_Dataset records_
▬▬▬

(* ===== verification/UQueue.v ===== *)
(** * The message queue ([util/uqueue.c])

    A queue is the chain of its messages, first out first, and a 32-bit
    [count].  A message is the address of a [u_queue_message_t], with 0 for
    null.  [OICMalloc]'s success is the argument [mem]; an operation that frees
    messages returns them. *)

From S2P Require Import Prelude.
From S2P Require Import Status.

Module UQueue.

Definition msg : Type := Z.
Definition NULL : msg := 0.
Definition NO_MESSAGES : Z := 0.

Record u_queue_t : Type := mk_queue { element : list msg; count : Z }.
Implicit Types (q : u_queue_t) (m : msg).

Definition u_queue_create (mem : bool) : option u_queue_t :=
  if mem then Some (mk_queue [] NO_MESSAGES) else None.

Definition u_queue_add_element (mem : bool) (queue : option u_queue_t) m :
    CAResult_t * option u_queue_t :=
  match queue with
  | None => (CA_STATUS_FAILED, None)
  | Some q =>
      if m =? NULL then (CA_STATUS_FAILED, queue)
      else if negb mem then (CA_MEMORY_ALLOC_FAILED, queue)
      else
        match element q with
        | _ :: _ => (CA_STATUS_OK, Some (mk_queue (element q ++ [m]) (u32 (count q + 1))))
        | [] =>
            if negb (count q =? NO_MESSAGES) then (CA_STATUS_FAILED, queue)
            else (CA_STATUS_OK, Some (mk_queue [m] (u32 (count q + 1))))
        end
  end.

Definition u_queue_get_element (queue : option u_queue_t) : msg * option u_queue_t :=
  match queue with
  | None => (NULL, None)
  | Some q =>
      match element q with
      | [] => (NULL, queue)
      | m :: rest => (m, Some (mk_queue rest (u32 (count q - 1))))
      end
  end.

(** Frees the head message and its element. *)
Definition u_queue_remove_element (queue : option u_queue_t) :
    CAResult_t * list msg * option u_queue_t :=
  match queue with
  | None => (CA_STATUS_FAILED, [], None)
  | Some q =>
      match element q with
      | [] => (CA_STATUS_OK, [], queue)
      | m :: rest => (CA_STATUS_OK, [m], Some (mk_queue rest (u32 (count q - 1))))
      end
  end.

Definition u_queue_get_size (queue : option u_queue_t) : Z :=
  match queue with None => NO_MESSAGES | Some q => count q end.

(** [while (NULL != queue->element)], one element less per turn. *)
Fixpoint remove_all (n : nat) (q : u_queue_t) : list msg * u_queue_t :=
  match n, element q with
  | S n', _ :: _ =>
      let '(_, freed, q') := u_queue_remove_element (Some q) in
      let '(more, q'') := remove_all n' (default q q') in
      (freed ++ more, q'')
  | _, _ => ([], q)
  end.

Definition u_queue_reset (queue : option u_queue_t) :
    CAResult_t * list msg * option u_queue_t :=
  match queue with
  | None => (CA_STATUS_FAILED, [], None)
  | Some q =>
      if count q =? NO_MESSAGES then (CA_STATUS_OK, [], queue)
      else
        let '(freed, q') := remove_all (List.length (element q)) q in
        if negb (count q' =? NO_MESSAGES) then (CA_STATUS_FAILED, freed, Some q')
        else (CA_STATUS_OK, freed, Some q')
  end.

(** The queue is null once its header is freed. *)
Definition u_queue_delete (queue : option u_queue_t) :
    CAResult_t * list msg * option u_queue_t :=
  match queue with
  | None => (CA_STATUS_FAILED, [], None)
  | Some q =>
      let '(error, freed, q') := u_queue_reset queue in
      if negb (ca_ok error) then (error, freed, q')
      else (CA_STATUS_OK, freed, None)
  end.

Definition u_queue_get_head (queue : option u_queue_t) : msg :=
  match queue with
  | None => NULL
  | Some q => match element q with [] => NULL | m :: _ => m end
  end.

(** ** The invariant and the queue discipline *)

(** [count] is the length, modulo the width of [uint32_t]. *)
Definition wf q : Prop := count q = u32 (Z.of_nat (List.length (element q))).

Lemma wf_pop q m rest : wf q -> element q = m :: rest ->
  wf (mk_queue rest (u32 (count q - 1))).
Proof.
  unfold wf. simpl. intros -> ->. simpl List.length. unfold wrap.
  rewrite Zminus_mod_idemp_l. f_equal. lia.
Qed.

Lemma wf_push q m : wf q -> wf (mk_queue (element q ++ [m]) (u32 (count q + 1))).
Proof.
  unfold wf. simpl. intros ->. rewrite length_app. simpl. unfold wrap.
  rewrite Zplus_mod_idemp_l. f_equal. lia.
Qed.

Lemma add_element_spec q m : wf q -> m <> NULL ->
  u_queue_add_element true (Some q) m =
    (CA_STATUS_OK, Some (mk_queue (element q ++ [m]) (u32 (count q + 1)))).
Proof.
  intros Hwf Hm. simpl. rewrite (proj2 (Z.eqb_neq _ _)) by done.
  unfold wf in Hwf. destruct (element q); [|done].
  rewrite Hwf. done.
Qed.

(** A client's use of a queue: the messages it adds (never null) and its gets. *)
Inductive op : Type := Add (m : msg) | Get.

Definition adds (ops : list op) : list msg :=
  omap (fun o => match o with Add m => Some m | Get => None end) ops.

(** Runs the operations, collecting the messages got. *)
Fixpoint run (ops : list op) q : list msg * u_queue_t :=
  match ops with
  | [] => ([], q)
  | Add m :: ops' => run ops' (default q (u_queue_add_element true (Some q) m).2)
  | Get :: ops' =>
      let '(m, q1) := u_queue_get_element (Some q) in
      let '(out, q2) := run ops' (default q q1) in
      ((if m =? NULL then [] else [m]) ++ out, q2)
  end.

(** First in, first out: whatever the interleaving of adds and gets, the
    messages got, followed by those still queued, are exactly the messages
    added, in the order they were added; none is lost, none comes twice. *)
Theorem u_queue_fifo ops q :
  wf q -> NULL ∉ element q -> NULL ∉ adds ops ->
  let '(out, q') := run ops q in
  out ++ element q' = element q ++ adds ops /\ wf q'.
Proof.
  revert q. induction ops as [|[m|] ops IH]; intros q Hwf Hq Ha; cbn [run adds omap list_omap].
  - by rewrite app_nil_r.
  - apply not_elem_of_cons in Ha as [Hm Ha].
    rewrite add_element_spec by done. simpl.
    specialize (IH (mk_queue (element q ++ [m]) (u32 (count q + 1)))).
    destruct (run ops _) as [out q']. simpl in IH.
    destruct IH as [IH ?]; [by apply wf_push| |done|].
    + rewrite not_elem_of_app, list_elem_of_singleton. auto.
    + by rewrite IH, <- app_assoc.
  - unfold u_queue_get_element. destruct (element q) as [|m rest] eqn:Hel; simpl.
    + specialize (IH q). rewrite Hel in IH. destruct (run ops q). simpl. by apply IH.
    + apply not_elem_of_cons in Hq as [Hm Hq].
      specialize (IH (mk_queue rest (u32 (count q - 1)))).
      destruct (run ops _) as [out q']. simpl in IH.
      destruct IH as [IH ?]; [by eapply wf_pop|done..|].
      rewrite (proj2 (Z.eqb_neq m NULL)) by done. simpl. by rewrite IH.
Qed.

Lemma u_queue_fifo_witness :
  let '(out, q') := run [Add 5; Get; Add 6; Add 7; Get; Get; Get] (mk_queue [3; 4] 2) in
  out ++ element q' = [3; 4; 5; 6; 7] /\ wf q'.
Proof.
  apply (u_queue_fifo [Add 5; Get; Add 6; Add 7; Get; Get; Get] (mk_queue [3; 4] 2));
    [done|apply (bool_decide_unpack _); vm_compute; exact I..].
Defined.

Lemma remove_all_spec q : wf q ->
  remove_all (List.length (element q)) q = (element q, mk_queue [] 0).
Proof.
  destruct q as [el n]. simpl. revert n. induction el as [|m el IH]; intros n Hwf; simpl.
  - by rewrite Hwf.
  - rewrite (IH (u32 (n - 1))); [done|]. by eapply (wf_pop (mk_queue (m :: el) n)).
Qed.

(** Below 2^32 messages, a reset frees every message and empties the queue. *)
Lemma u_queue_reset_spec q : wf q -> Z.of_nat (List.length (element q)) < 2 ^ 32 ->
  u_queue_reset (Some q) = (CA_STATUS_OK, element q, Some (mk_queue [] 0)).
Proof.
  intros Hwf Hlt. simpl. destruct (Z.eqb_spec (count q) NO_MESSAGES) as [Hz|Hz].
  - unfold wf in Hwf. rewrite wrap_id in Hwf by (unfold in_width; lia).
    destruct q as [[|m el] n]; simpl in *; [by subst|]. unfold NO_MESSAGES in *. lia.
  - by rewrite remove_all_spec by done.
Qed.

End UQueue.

▬▬▬

_Required work_
Return exactly, and only, the lines from the start of the listing through the line with "messages returns them. *)".

_Reply_
(* ===== verification/UQueue.v ===== *)
(** * The message queue ([util/uqueue.c])

    A queue is the chain of its messages, first out first, and a 32-bit
    [count].  A message is the address of a [u_queue_message_t], with 0 for
    null.  [OICMalloc]'s success is the argument [mem]; an operation that frees
    messages returns them. *)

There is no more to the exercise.